“These actors have been observed attempting to identify and illicitly obtain valuable intellectual property (IP) and public health data related to vaccines, treatments and testing from networks and personnel affiliated with Covid-19-related research,” the notice says. “The potential theft of this information jeopardises the delivery of secure, effective and efficient treatment options.”
The hackers are affiliated with the Chinese Government, according to the statement. It adds: “Chinese government cyberthreat actors are actively exploiting trust relationships between information technology (IT) service providers – such as managed service providers and cloud service providers – and their customers”, and one of the suggested mitigations for organisations is to, “ensure their providers have conducted a review to determine if there is a security concern or compromise and have implemented appropriate mitigation and detection tools for this cyber activity.”
The warning came shortly after another joint statement between CISA and the UK's National Cyber Security Centre (NCSC), which claimed that advanced persistent threat (APT) groups are targeting healthcare and research organisations in the UK and US.
There's more information here: www.us-cert.gov/china.
The CISA/FBI warning did not provide specific details about the targets of attacks – it just stated that investigations are underway.
Although probably unrelated, there seems to have been a rise in sophisticated hacks against targets used for research. For example, around a dozen high-performance computing (HPC) facilities in Germany, the UK and Switzerland have had to shut down.
On 11 May 2020, Archer, the UK's National Supercomputing Service, found ‘security exploitation’ on its login nodes. It shut off all access and has invalidated all passwords and SSH keys. At the time of writing, the service was still offline and has warned users that all future access will require multi-factor authentication. There's more information here: www.archer.ac.uk/status/.
On the same day, the Baden-Württemberg High Performance Computing (bwHPC) project in Germany announced that five computing clusters across the country had to be shut down due to an unspecified security incident. A few days later, the Leibniz Supercomputing Centre and the Jülich Supercomputing Centre (JSC), both also in Germany, also went offline due to security issues. Shortly after, the Swiss Centre of Scientific Computations (CSCS) detected malicious activity on its systems and cut off access.
These HPC facilities are used for research in a wide range of disciplines, including chemistry, bioinformatics, physics and others.
Meanwhile, two construction firms in the UK that have been involved with the building of emergency hospitals to help deal with the pandemic have come under separate cyber attacks.

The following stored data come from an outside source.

(** [manualChunks(id)]: a chunk name, or [undefined]. *)
Definition manualChunks (id : string) : completion (option string) :=
  if includes "node_modules" id then
    match nth_error (split "node_modules/" id) 1 with
    | None =>
        Throw (TypeError "Cannot read properties of undefined (reading 'split')")
    | Some after =>
        let parts := split "/" after in
        match parts with
        | [] =>
            Throw (TypeError
                     "Cannot read properties of undefined (reading 'startsWith')")
        | first :: _ =>
            let pkg :=
              if String.prefix "@" first then Json.join "/" (firstn 2 parts)
              else first in
            Return (Some ("vendor_" ++ pkg))
        end
    end
  else Return None.

End ViteConfig.

(* ================================================================== *)
(** * The vocabulary of the specification

    The definitions of this part follow the words of the specification,
    not the text of the scripts: the theorems compare the two. *)

Module Spec.

(** The address of the Phantom and Solflare scripts: bech32, prefix
    [nolus], of the first 20 bytes of SHA-256 of the public key. *)
Definition nolus_address (ed25519PublicKey : bytes) : completion string :=
  Bech32.encode "nolus"
    (Bech32.toWords (firstn 20 (Sha256.sha256 ed25519PublicKey))).

(** The address of the MetaMask script: bech32, prefix [neutron], of
    RIPEMD-160 of SHA-256 of the compressed public key. *)
Definition neutron_address (compressed : bytes) : completion string :=
  Bech32.encode "neutron"
    (Bech32.toWords (Ripemd160.ripemd160 (Sha256.sha256 compressed))).

(** The account state that a reply of the node stands for: account
    number and sequence, both zero when the node knows no account. *)
Definition fetched (reply : option Account.t) : N * N :=
  match reply with
  | Some account => (Account.accountNumber account, Account.sequence account)
  | None => (0%N, 0%N)
  end.

Definition account_number (state : N * N) : Z := Z.of_N (fst state).
Definition sequence (state : N * N) : Z := Z.of_N (snd state).

(** The body of a bank transfer of one coin, with a memo. *)
Definition transfer (denom sender recipient amount memo : string) : TxBody.t :=
  {| TxBody.messages :=
       [{| Any.typeUrl := "/cosmos.bank.v1beta1.MsgSend";
           Any.value :=
             MsgSend.encode
               {| MsgSend.fromAddress := sender;
                  MsgSend.toAddress := recipient;
                  MsgSend.amount :=
                    [{| Coin.denom := denom; Coin.amount := amount |}] |} |}];
     TxBody.memo := memo |}.

(** The auth info of one signer: public key, signing mode and sequence
    in its [SignerInfo]; a fee of one coin and a gas limit. *)
Definition signer (publicKey : Any.t) (mode sequence : Z)
    (denom fee : string) (gas : Z) : AuthInfo.t :=
  {| AuthInfo.signerInfos :=
       [{| SignerInfo.publicKey := Some publicKey;
           SignerInfo.modeInfo :=
             Some {| ModeInfo.single := Some {| ModeInfo.mode := mode |} |};
           SignerInfo.sequence := sequence |}];
     AuthInfo.fee :=
       Some {| Fee.amount := [{| Coin.denom := denom; Coin.amount := fee |}];
               Fee.gasLimit := gas |} |}.

Definition ed25519_key (publicKey : bytes) : Any.t :=
  {| Any.typeUrl := "/cosmos.crypto.ed25519.PubKey";
     Any.value := PubKey.encode {| PubKey.key := publicKey |} |}.

Definition secp256k1_key (compressed : bytes) : Any.t :=
  {| Any.typeUrl := "/cosmos.crypto.secp256k1.PubKey";
     Any.value := PubKey.encode {| PubKey.key := compressed |} |}.

(** The sign document of the Phantom and Solflare scripts: fee 500 unls,
    gas limit 200000, chain pirin-1, mode SIGN_MODE_DIRECT. *)
Definition direct_auth (publicKey : bytes) (sequence : Z) : AuthInfo.t :=
  signer (ed25519_key publicKey) SignMode.SIGN_MODE_DIRECT sequence
    "unls" "500" 200000.

Definition direct_sign_doc (publicKey : bytes)
    (sender recipient amount memo : string) (state : N * N) : SignDoc.t :=
  {| SignDoc.bodyBytes := TxBody.encode (transfer "unls" sender recipient amount memo);
     SignDoc.authInfoBytes :=
       AuthInfo.encode (direct_auth publicKey (sequence state));
     SignDoc.chainId := "pirin-1";
     SignDoc.accountNumber := account_number state |}.

(** The final signed transaction: body, auth info and one signature. *)
Definition signed_tx (body auth : bytes) (signature : bytes) : bytes :=
  TxRaw.encode {| TxRaw.bodyBytes := body;
                  TxRaw.authInfoBytes := auth;
                  TxRaw.signatures := [signature] |}.

Definition direct_tx (publicKey : bytes) (sender recipient amount memo : string)
    (state : N * N) (signature : bytes) : bytes :=
  signed_tx (TxBody.encode (transfer "unls" sender recipient amount memo))
    (AuthInfo.encode (direct_auth publicKey (sequence state))) signature.

(** The JSON-RPC envelope: exactly [jsonrpc], [id], [method], [params]. *)
Definition envelope (id : Z) (method : string) (params : Json.value) : Json.value :=
  Json.Obj [("jsonrpc", Json.Str "2.0"); ("id", Json.Num id);
            ("method", Json.Str method); ("params", params)].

Bam Construct, which worked on the Yorkshire and Humber hospital, seems to have suffered a straightforward ransomware attack which, the firm said, caused relatively little disruption.
A attack against Interserve, which worked on Birmingham's NHS Nightingale hospital and is also a major contractor to the Ministry of Defence, has had a major data breach. Around 100,000 records relating to former and current employees have been compromised. The data includes names, addresses, bank details, payroll information, next-of-kin details, personnel and disciplinary records. The firm has released little in the way of detail other than that the breach occurred “earlier this month”.